Exploring Database Indexes (part-1)
Database indexing is a method used to improve the query execution on a database table. It helps optimize query performance by reducing the amount of data that needs to be scanned to satisfy a query
But indexing has associated cost of additional space and some overhead during write operations. Throughout this article we will consider postgres database to better understand how indexing works.
There are various types of indexes that are available, and choice of index depends on how data has to be organised. Lets take look at various types of indexes available:
- btree
- gin
- hash
- lsm
B*Tree Index
Most commonly used is B-Tree index, which essentially supports queries to perform better based on sorting sequence. It operates similar to BST(Binary Search Trees)
Binary Search Trees
BST’s organise data in tree like structure, where all the keys from left side of root are less and on right side are greater. Small example of BST is as seen below.

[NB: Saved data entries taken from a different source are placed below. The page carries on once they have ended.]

Definition compileRecur (args : list obj) : C unit :=
  target ← gets (withInnermost None (fun s => head (recurStack s)));
  depth ← gets (withInnermost 0 tryDepth);
  match target with
  | None => fail (s2b "recur: no enclosing loop in current scope")
  | Some tgt =>
      if negb (targetTryDepth tgt =? depth) then fail (s2b "Cannot recur across try")
      else if negb (length args =? length (slots tgt))%nat
      then fail (s2b "recur: arity mismatch with enclosing loop")
      else
        _ ← compileAll args;
        _ ← storeSlots (slots tgt);
        jbAt ← emit JUMP_BACK 0;
        patchOperand jbAt (jbAt + 1 - bodyStart tgt)
  end.

(** *** [try] *)

Record CatchClause := mkClause {
  clauseClassId : Z; clauseClass : bytes; clauseBinding : bytes; clauseBody : list obj }.

Record tryParts := mkParts {
  tryBody : list obj; catches : list CatchClause; finallyForms : option (list obj) }.

Fixpoint splitTry (forms : list obj) (t : tryParts) : C tryParts :=
  match forms with
  | [] => mret t
  | f :: forms =>
      let fl := if isList f then sequenceItems f else [] in
      let clause := nameOf (getAt fl 0) in
      match finallyForms t with
      | Some _ => fail (s2b "finally clause must be last in try expression")
      | None =>
          if bool_decide (clause = s2b "catch") then
            if (length fl <? 3)%nat || negb (isNameForm (getAt fl 1)) || negb (isNameForm (getAt fl 2))
            then fail (s2b "catch: expects (catch ClassName binding body...)")
            else
              let class := nameOf (getAt fl 1) in
              let classId :=
                if bool_decide (class = s2b "Object") || bool_decide (class = s2b "java.lang.Object")
                then kThrowableClassId else exceptionClassId class in
              splitTry forms (mkParts (tryBody t)
                (catches t ++ [mkClause classId class (nameOf (getAt fl 2)) (drop 3 fl)]) None)
          else if bool_decide (clause = s2b "finally") then
            splitTry forms (mkParts (tryBody t) (catches t) (Some (tail fl)))
          else
            match catches t with
            | _ :: _ => fail (s2b "Only catch or finally clause can follow catch in try expression")
            | [] => splitTry forms (mkParts (tryBody t ++ [f]) [] None)
            end
      end
  end.

(** The type a catch clause names, when it is no built-in class. *)
Definition compileCatchType (qualified : bytes) : C unit :=
  let name := if isUserQualified qualified then drop (length kUser) qualified else qualified in
  let resolved := (i ← symbolConst name; emit_ RESOLVE_CLASS i) in
  slot ← resolveLocal name;
  match slot with
  | Some slot => emit_ PUSH_LOCAL slot
  | None =>
      if isQualifiedName name then
        let slash := default O (findSlash name) in
        slot ← resolveLocal (take slash name);
        match slot with
        | Some slot =>
            _ ← emit PUSH_LOCAL slot;
            i ← symbolConst (drop (S slash) name);
            emit_ GET_MEMBER i
        | None => resolved
        end
      else resolved
  end.

(** The clauses, the exception in slot [exSlot]; the positions of the jumps to
    the end. *)
Fixpoint compileClauses (exSlot : Z) (cs : list CatchClause) : C (list Z) :=
  match cs with
  | [] => mret []
  | c :: cs =>
      _ ← emit PUSH_LOCAL exSlot;
      _ ← (if 0 <=? clauseClassId c then emit_ EXC_MATCH (clauseClassId c)
           else
             _ ← compileCatchType (clauseClass c);
             i ← symbolConst (clauseClass c);
             emit_ EXC_MATCH_TYPE i);
      nextAt ← emit JUMP_IF_FALSE 0;
      names ← namesOf;
      _ ← bindName (clauseBinding c) exSlot;
      _ ← compileDo (clauseBody c);
      _ ← restoreName (clauseBinding c, names !! clauseBinding c);
      doneAt ← emit JUMP 0;
      next ← here;
      _ ← patchTo nextAt next;
      rest ← compileClauses exSlot cs;
      mret (doneAt :: rest)
  end.

Fixpoint patchAll (ats : list Z) (target : Z) : C unit :=
  match ats with
  | [] => mret tt
  | at_ :: ats => _ ← patchTo at_ target; patchAll ats target
  end.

There are challenges with implementation of because, if the keys that are inserted into table are either in ascending order or descending order, BST will be skewed towards left or right.

Now, if the tree is skewed, worst case complexity of search operation to search for key in index becomes O(n), which is when key is last element or its not found. In order to improve the search or query performance, depth/height of tree has to be balanced. This requires implementation of self balancing BST with help of AVL, RedBlack trees etc.

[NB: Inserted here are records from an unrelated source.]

(* ===== verification/DemoCompiler.v ===== *)
(** A concrete environment for the compiler, on which the examples of the files that
    follow evaluate: the forms come from the reader, and one macro, [when], is a
    global. *)

From S2P Require Import Prelude Bytecode Maps Printer Macros Values Compiler Reader DemoReader KeyEquality.

Module Demo.
Import ListMaps DemoReader.Demo.

(** [(when test form ...)] is [(if test (do form ...))]. *)
Definition whenMacro : obj := Cell 1024 CFn [].

Definition demoInvoke (fn : obj) (args : list obj) (w : runtime) : runtime * result bytes obj :=
  match args with
  | _ :: _ :: test :: forms =>
      (w, Ok (LList (heapTop w)
                [internNamed (s2b "if"); test; LList (heapTop w + 64) (internNamed (s2b "do") :: forms)]))
  | _ => (w, Throw (s2b "ArityException: Wrong number of args (0) passed to: when"))
  end.

#[export] Instance demoCompiler : CompilerEnv := {
  ce_platform := demoPlatform;
  ce_maps := listMaps;
  ce_printer := demoPrinter;
  createSymbol := fun s => 2 ^ 70 + fold_left (fun h c => h * 257 + u8 c + 1) s 0;
  isMacroFn := fun v => same v whenMacro;
  acceptsArgCount := fun _ n => (2 <=? n)%nat;
  invoke := demoInvoke;
  hasEngine := true;
  coreNamespaceActive := false;
  stackOverflow := s2b "StackOverflowError: forms nested too deeply";
}.

Definition demoProgram : runtime :=
  defineBuiltin (s2b "when") whenMacro (mkRuntime ∅ ∅ 0 65536).

(** The first form of a source, compiled. *)
Definition demoCompile (source : string) : result compileError module :=
  match fst (readOne demoConfig 20 (demoReader (s2b source))) with
  | Ok (Some form) => r ← compileTop None 40 form demoProgram; Ok r.1
  | _ => Throw (CompileError [])
  end.


(** The instructions of a module. *)
Definition instructions (m : module) : list (option Op * Z) :=
  map (fun w => (instrOp w, instrOperand w)) (code_ m).


End Demo.
(** The arities of a function, made one. *)
Lemma makeFnMulti_ran bs st d u st1 g st2 x st' : inv st -> 0 <= d -> Forall (block_ok st) bs ->
  pushAllCaptures bs st = Ok (u, st1) ->
  (let '(g, o) := addArityGroup bs (out st1) in Ok (E := compileError) (g, set_out o st1)) = Ok (g, st2) ->
  Compiler.emit MAKE_FN_MULTI g st2 = Ok (x, st') -> ran st d st' (d + 1) [].
Proof.
  intros Hi Hd Hbs E1 E2 E3. pose proof (pushAllCaptures_ran bs st d u st1 Hi Hd Hbs E1) as R1.
  injection E2 as <- <-.
  set (st2 := set_out _ st1) in *. set (g := Z.of_nat _) in *.
  assert (R2 : forall d, ran st1 d st2 d []).
  { intros d'. destruct (ran_inv _ _ _ _ _ R1) as [K1 K2 K3 K4]. apply ran_quiet; [by split| |done].
    split; [|done|reflexivity]. split; cbn; [done|done|by apply prefix_app_r]. }
  assert (Hgr : grows (out st) (out st2)).
  { etrans; [apply R1|apply (R2 0)]. }
  assert (Hg : arityGroups_ (out st2) !! Z.to_nat g = Some bs).
  { unfold g. rewrite Nat2Z.id. by apply list_lookup_middle. }
  assert (Hat : Forall (blockAt (out st)) bs) by (eapply Forall_impl; [exact Hbs|apply block_at]).
  assert (Hc : groupCaptures (out st2) g = fold_left (fun caps b => caps + captureCountAt (out st) b) bs 0).
  { unfold groupCaptures. rewrite Hg. by apply fold_captures. }
  follow_with R1. follow_with (R2 (d + fold_left (fun caps b => caps + captureCountAt (out st) b) bs 0)).
  assert (Hpos : 0 <= fold_left (fun caps b => caps + captureCountAt (out st) b) bs 0).
  { clear. generalize (out st). intros m. assert (H : forall n, 0 <= n ->
      0 <= fold_left (fun caps b => caps + captureCountAt m b) bs n); [|by apply H].
    induction bs as [|b bs IH]; intros n Hn; cbn; [done|]. apply IH. unfold captureCountAt, captureCount.
    case_match; lia. }
  eapply ran_emit; [done|exact E3|lia|lia|done|done| |cbn [needs]; rewrite Hc; lia|done|].
  - exists bs. split; [done|]. eapply Forall_impl; [exact Hat|]. intros b. by apply grows_block.
  - intros y Hy. cbn [flowOf snd] in Hy. rewrite Hc in Hy. injection Hy as <-. lia.
Qed.

Lemma compiles_fnForm lst head isFn : compiles 0 (compileFnForm source_ cf lst head isFn) 1.
Proof.
  intros st d u st' Hi Hk Hd E. unfold compileFnForm in E.
  destruct (negb isFn && _); [opened; follow|]. destruct (_ <=? _)%nat; [done|].
  destruct (negb isFn && _); [done|].
  apply bindC_ok in E as (u1 & st1 & E1 & E).
  assert (R1 : ran st d st1 (d + 1) []).
  { destruct (isMultiArity _); opened.
    - match goal with E2 : compileArities _ _ _ _ = Ok (?bs, ?s), E3 : pushAllCaptures _ _ = _,
        E4 : _ = Ok (?g, ?s2), E5 : Compiler.emit MAKE_FN_MULTI ?g ?s2 = _ |- _ =>
        destruct (arities_ran _ _ d _ _ Hi Hd E2) as [R2 Hbs]; follow_with R2;
        exact (makeFnMulti_ran _ _ _ _ _ _ _ _ _ (ran_inv _ _ _ _ _ R2) Hd Hbs E3 E4 E5) end.
    - match goal with E2 : compileFnBody _ _ _ _ = Ok (?m, ?s), E3 : addBlock _ _ = _,
        E4 : blockCaptures _ _ = _, E5 : pushCaptures _ _ = _, E6 : Compiler.emit _ _ _ = _ |- _ =>
        destruct (fnBody_ran _ _ d _ _ Hi E2) as [R2 Hm]; follow_with R2;
        exact (makeFn_ran _ _ _ _ _ _ _ _ _ _ _ (ran_inv _ _ _ _ _ R2) Hd Hm E3 E4 E5 E6) end. }
  follow_with R1. destruct isFn; opened; follow.
Qed.
(* ===== verification/CompiledSafety.v ===== *)
(** What well-formed code is good for (compiler/Compiler.cpp, runtime/BytecodeModule.cpp,
    runtime/ExecutionEngine.cpp): the flow analysis of the bodies the compiler emits
    ends, and a frame that runs one never goes past its operand stack, as long as
    every [recur] is at the depth of its target; with a [recur] below operands the
    analysis never ends. *)

From S2P Require Import Prelude Bytecode Exceptions Maps Printer Values Macros Compiler.
From S2P Require Import ExecutionEngine FrameStack CodeSegments ModuleCode CompilerSteps.
From S2P Require Import CompilerRules CompiledCode Reader DemoReader DemoCompiler.

#[local] Set Warnings "-register-all".

(** Every backward jump is at the depth of its target. *)
Definition level (b : module) (T : list Z) : Prop := forall i, 0 <= i < pos b ->
  instrOp (wordAt b i) = Some JUMP_BACK ->
  depthAt T (i + 1 - instrOperand (wordAt b i)) = depthAt T i.

Definition levelb (b : module) (T : list Z) : bool :=
  forallb (fun k => let i := Z.of_nat k in
    negb (bool_decide (instrOp (wordAt b i) = Some JUMP_BACK)) ||
    (depthAt T (i + 1 - instrOperand (wordAt b i)) =? depthAt T i)) (seq 0 (length (code_ b))).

AVL self balancing trees, balances the height of tree with help or rotations (LL, LR, RL, RR) i.e. when each key is inserted into index, and if height is imbalanced it has to rotate with anyone of rotation techniques to balance its height, this equally impacts write performance.
Postgres uses extended version Lehman & Yao Algorithm for implementation of B-Tree with balancing factor configurable. This will ensure to safe gurad write paths during concurrent updates, which we will discuss in next parts.
Create Index
For simplicity let's consider and user table and analyse performance without index: See “Seq Scan on users” below
postgres=# explain select * from users where id=10;
QUERY PLAN
-------------------------------------------------------
Seq Scan on users (cost=0.00..17.75 rows=1 width=65)
Filter: (id = 10)
(2 rows)
Here are some quick ways to create index:
CREATE INDEX IF NOT EXISTS user_id_idx ON public.users (user_id);
postgres=# explain select * from users where id=10;
QUERY PLAN
--------------------------------------------------------------------------
Index Scan using user_id_idx on users (cost=0.28..8.29 rows=1 width=65)
Index Cond: (id = 10)
(2 rows)
see how it performs index scan to retrieve its value, clearly cost making diff
Specify index type: USING index method/type (btree, gin etc)

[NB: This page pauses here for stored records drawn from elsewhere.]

(* ===== verification/DataFormats.v ===== *)
(** The functions that read and write data as text: what they share, and
    [read-string] and [clojure.edn/read-string] (runtime/DataFormats.h, Edn.cpp, the
    arguments of Json.cpp; [valueTypeName] of Primitives.cpp; Utf8String.h). *)

From S2P Require Import Prelude Values Maps Exceptions Printer Reader.

#[local] Set Warnings "-register-all".

(** ** Fallible computations on a state *)

Definition E (Err S A : Type) : Type := S -> result Err A * S.

#[export] Instance E_ret Err S : MRet (E Err S) := fun A a s => (Ok a, s).
#[export] Instance E_bind Err S : MBind (E Err S) := fun A B f m s =>
  match m s with
  | (Ok a, s) => f a s
  | (Throw e, s) => (Throw e, s)
  end.

Section Effects.
Context {Err S : Type}.
Definition raise {A} (e : Err) : E Err S A := fun s => (Throw e, s).
Definition look {A} (f : S -> A) : E Err S A := fun s => (Ok (f s), s).
Definition update (f : S -> S) : E Err S unit := fun s => (Ok tt, f s).
End Effects.

(** What a data-format function raises: a classed exception, one that a function it
    called or the I/O raised, or StackOverflowError. [OutOfTurns] is no exception: a
    loop was given too few turns. *)
Inductive formatError (exn : Type) :=
| Classed (class message : bytes)
| Raised (e : exn)
| Overflow (what : bytes)
| NoTurns.
Arguments Classed {exn} _ _.
Arguments Raised {exn} _.
Arguments Overflow {exn} _.
Arguments NoTurns {exn}.

(** ** The running program

    [W] is what a call or the I/O can change. The address of the next cell, the
    process's gensym counter, calls of functions, the descriptors of readers and writers and the lines and bytes
    that go through them (IO.h), the global [clojure.core/keyword], the syntax-quote
    resolver, and the names of the kinds of seqs and of I/O handles. *)
Class FormatsEnv (W exn : Type) := {
  fe_reader :: ReaderEnv;
  fe_printer :: PrinterEnv;
  heapTop : W -> Z;
  setHeapTop : Z -> W -> W;
  gensymCounter : W -> Z;
  setGensymCounter : Z -> W -> W;
  callValue : obj -> list obj -> W -> result exn obj * W;
  readableDescriptor : obj -> bytes -> W -> result exn Z;
  writableDescriptor : obj -> bytes -> W -> result exn Z;
  readLineBlocking : Z -> W -> result exn (option bytes) * W;
  writeBlocking : Z -> bytes -> W -> result exn unit * W;
  keywordFn : W -> option obj;
  resolverHook : option (bytes -> bytes);
  seqTypeName : obj -> bytes;
  ioHandleTypeName : obj -> bytes;
  (** The text of StackOverflowError for data (StackGuard.cpp). *)
  dataTooDeep : bytes;
}.

Section DataFormats.
Context {W exn : Type} `{FormatsEnv W exn}.

#[local] Abbreviation F := (E (formatError exn) W).

Definition throwClassed {S A} (class message : bytes) : E (formatError exn) S A :=
  raise (Classed class message).

(** The class named in the text, else RuntimeException ([throwError]). *)
Definition throwError {S A} (text : bytes) : E (formatError exn) S A :=
  let '(cls, message) := classFromText text in
  throwClassed (exceptionClassName cls) message.

Definition lifted {A} (m : W -> result exn A * W) : F A := fun w =>
  match m w with
  | (Ok a, w) => (Ok a, w)
  | (Throw e, w) => (Throw (Raised e), w)
  end.

Definition descriptor (m : W -> result exn Z) : F Z := lifted (fun w => (m w, w)).

(** A cell of its own. *)
Definition allocateIn (w : W) : Z * W := (heapTop w, setHeapTop (heapTop w + 64) w).

Definition truthy (v : obj) : bool := negb (same v PROTO_NONE) && negb (same v PROTO_FALSE).

(** ** Strings *)

(** The text of the string made of a UTF-8 buffer: an incomplete sequence at its end
    becomes U+FFFD. *)
Definition utf8Text (text : bytes) : bytes :=
  let '(s, remCount) := fromUTF8Buffer text in
  if (remCount =? 0)%nat then s
  else fst (fromUTF8Buffer (take (length text - remCount) text ++ [xef; xbf; xbd])).

(** ** The names of types *)

Definition valueTypeName (v : obj) : bytes :=
  if same v PROTO_NONE then s2b "nil"
  else if same v PROTO_TRUE || same v PROTO_FALSE then s2b "a boolean"
  else match integerOf v with
  | Some _ => s2b "an integer"
  | None =>
      match v with
      | Dbl _ _ => s2b "a float"
      | Str _ _ => s2b "a string"
      | PList _ _ => s2b "an internal list"
      | Vec _ _ => s2b "a vector"
      | LList _ _ => s2b "a list"
      | SeqObj _ _ => seqTypeName v
      | MapObj _ _ => s2b "a map"
      | SetObj _ _ => s2b "a set"
      | Pattern _ _ => s2b "a pattern"
      | Cell _ CMatcher _ => s2b "a matcher"
      | Cell _ (CBuiltin _) _ => s2b "a fn"
      | Cell _ CException _ => s2b "an exception"
      | Cell _ CHandle _ => ioHandleTypeName v
      | _ =>
          if negb hasCallContext then s2b "an object"
          else match v with
          | Named _ (":" :: _)%byte => s2b "a keyword"
          | Named _ _ => s2b "a symbol"
          | Cell _ CAtom _ => s2b "an atom"
          | Cell _ CFuture _ => s2b "a future"
          | Cell _ CPromise _ => s2b "a promise"
          | Cell _ CActor _ => s2b "an actor"
          | Cell _ CFn _ => s2b "a fn"
          | _ => s2b "an object"
          end
      end
  end.

(** ** Arguments *)

Definition argAt (args : list obj) (i : nat) : obj := default PROTO_NONE (args !! i).

Definition arity {S A} (n : nat) (name : bytes) : E (formatError exn) S A :=
  throwClassed (s2b "ArityException")
    (s2b "Wrong number of args (" ++ to_string (Z.of_nat n) ++ s2b ") passed to: " ++ name).

Definition callContext {S} (who : bytes) : E (formatError exn) S unit :=
  if hasCallContext then mret tt else throwError (who ++ s2b ": no active VM context").

Definition stringArg {S} (v : obj) (who : bytes) : E (formatError exn) S bytes :=
  match v with
  | Str _ text => mret text
  | _ => throwClassed (s2b "ClassCastException")
           (who ++ s2b " expects a string, got " ++ valueTypeName v)
  end.

(** The option named by a keyword in a map of options; none in nil. *)
Definition mapOption (opts : obj) (name : bytes) : option obj :=
  match opts with
  | MapObj _ es => mapGet 1 es (internNamed name)
  | _ => None
  end.

(** ** read-string *)

Definition eofOption (opts : obj) (who : bytes) : F (option obj) :=
  if same opts PROTO_NONE then mret None
  else if negb (isMap opts) then
    throwClassed (s2b "ClassCastException")
      (who ++ s2b ": options must be a map, got " ++ valueTypeName opts)
  else mret (mapOption opts (s2b ":eof")).

(** The text read, by a reader with the process's counter and heap. *)
Definition readFirst (stack : nat) (text : bytes) (edn : bool) (eof : option obj) : F obj := fun w =>
  let hasEof := match eof with Some _ => true | None => false end in
  let cfg := mkConfig false false (if edn then None else resolverHook) edn in
  let after := snd (readOne cfg stack (newReader text (gensymCounter w) (heapTop w))) in
  let w' := setGensymCounter (gensymId after) (setHeapTop (nextAddress after) w) in
  match readFirstForm stack resolverHook text edn hasEof (default PROTO_NONE eof)
          (gensymCounter w) (heapTop w) with
  | Ok form => (Ok form, w')
  | Throw message => (Throw (Classed (s2b "RuntimeException") message), w')
  end.

Definition prim_read_string (stack : nat) (args : list obj) : F obj :=
  let n := length args in
  let who := s2b "read-string" in
  if negb (n =? 1)%nat && negb (n =? 2)%nat then arity n who
  else
    _ ← callContext who;
    eof ← (if (n =? 2)%nat then eofOption (argAt args 0) who else mret None);
    text ← stringArg (argAt args (n - 1)) who;
    readFirst stack text false eof.

Definition prim_edn_read_string (stack : nat) (args : list obj) : F obj :=
  let n := length args in
  let who := s2b "clojure.edn/read-string" in
  if negb (n =? 1)%nat && negb (n =? 2)%nat then arity n who
  else
    _ ← callContext who;
    eof ← (if (n =? 2)%nat then eofOption (argAt args 0) who else mret (Some PROTO_NONE));
    let s := argAt args (n - 1) in
    if same s PROTO_NONE then mret PROTO_NONE
    else
      text ← stringArg s who;
      readFirst stack text true eof.

End DataFormats.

CREATE INDEX IF NOT EXISTS user_id_idx ON public.users
USING btree (user_id);
------------------------------------------------------------------------------
postgres=# explain select * from users where id=10;
QUERY PLAN
--------------------------------------------------------------------------
Index Scan using user_id_idx on users (cost=0.28..8.29 rows=1 width=65)
Index Cond: (id = 10)
(2 rows)
Use multiple key columns: first_name and last_name column
CREATE INDEX IF NOT EXISTS user_id_fname_lname ON public.users
USING btree (first_name, last_name);
postgres=# explain select * from users where first_name = 'Judy' and last_name='Crona';
QUERY PLAN
---------------------------------------------------------------------------------------------
Index Scan using user_id_fname_lname on users (cost=0.28..8.29 rows=1 width=65)
Index Cond: (((first_name)::text = 'Judy'::text) AND ((last_name)::text = 'Crona'::text))
(2 rows)
Use non key columns: use first_name,last_name in index.
When we query for first_name and last_name based on id, it performs Index Only Scan, which means database doesn’t need seek data from disk.
CREATE INDEX IF NOT EXISTS user_id_idx_fname_lname ON public.users
USING btree (user_id) INCLUDE(first_name,last_name);
------------------------------------------------------------------------------
postgres=# explain select first_name, last_name from users where id = 12;
QUERY PLAN
-------------------------------------------------------------------------------------------
Index Only Scan using user_id_idx_fname_lname on users (cost=0.28..8.29 rows=1 width=13)
Index Cond: (id = 12)
(2 rows)